The arrival of the war machines is particularly well-handled
as they arrive amid a flurry of strange weather phenomena.
But what follows is no less exciting, neatly counter-balancing
moments of awe-inspiring spectacle with nailbiting tension as
only Spielberg knows how.
A sequence aboard a boat expertly demonstrates Spielberg's ability
to deliver moments of sheer adrenaline-rush cinema, while the
claustrophobic moments inside a bunker owned by Tim Robbins' unstable
ambulance driver will have audiences collectively holding their
breath.
Yet what lends proceedings an extra edge is the eery sense of
familiarity that permeates throughout - not just from previous
films, but from real life as well.
It's no coincidence that Spielberg has chosen to start his film
in New York City, yet while he avoids depicting the destruction
of obvious landmarks such as The Statue of Liberty, the tumbling
of a church serves as a chilling metaphor for the role of religion
in contemporary society.
Likewise, images of survivors stumbling the streets while covered
in the ash of victims, or noticeboards covered in the faces of
lost loved ones, provoke harrowing memories of the footage from
9/11.
This is very much a grown-up blockbuster, one which doesn't shy
away from the spectacle that is required from its target audience
but which no longer revels in it.
Destruction has consequence. The human cost is all too apparent.
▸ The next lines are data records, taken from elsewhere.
(** ** Whole expressions *)

Lemma laid_head t ts u : laid (t :: ts) u ->
  exists a v, u = a ++ tok_text t ++ v /\ Forall (fun c => is_space c = true) a /\ tok_ok t.
Proof.
  remember (t :: ts) as l eqn:El. induction 1 as [|c l u Hc Hl IH|t' l u Ht Hs Hl IH]; [done| |].
  - destruct (IH El) as (a & v & -> & Ha & Ht). exists (c :: a), v. split; [done|]. split; [by constructor|done].
  - injection El as -> ->. exists [], u. split; [done|]. by split; [constructor|].
Qed.

Lemma laid_no_version n u : node_ok n -> laid (body_tokens n) u -> version_prefix u = None.
Proof.
  intros Hok Hl. destruct (body_opens n Hok) as (t & ts & Ht & _ & Hv). rewrite Ht in Hl.
  destruct (laid_head t ts u Hl) as (a & v & -> & Ha & Htok).
  destruct (tok_text_head t Htok) as (c & l & Hc & Hsp). rewrite Hc in *. unfold version_prefix.
  rewrite (span_while_all is_space a) by done. cbn [app]. by rewrite Hv.
Qed.

Lemma laid_length ts u : laid ts u -> length ts <= length u.
Proof.
  induction 1 as [|c ts u _ _ IH|t ts u Ht _ _ IH]; simpl; [lia|lia|].
  destruct (tok_text_head t Ht) as (c & l & -> & _). simpl. rewrite length_app. lia.
Qed.

(** The text with one blank between any two tokens. *)
Definition print (n : ExpressionNode) : jstr := join (js " ") (map tok_text (body_tokens n)).

Lemma laid_join ts : Forall tok_ok ts -> laid ts (join (js " ") (map tok_text ts)).
Proof.
  induction 1 as [|t ts Ht Hts IH]; [constructor|]. destruct ts as [|t' ts].
  - simpl. rewrite <- (app_nil_r (tok_text t)). by repeat constructor.
  - apply laid_token; [done|by destruct t|]. by apply laid_blank.
Qed.

Lemma commas_ok l : Forall (Forall tok_ok) l -> Forall tok_ok (commas l).
Proof.
  induction 1 as [|x l Hx Hl IH]; [constructor|]. rewrite commas_cons. apply Forall_app_2; [done|].
  destruct l; [constructor|]. by constructor.
Qed.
For Cruise's self-centred hero, it exposes his shortcomings as
a father, and the actor does well to convey the mounting desperation
of both his predicament and his feelings towards a distant family.
Amid the carnage, there is a chance to learn from past mistakes,
to forgive and reconcile. It is the continued threat to Cruise's
family that gives the film its strong emotional core.
The only disappointment comes in the ending, which feels rushed
and awkwardly sentimental.
There are few surprises and the major one that occurs merely
serves to lessen the impact of a pivotal scene that has gone before.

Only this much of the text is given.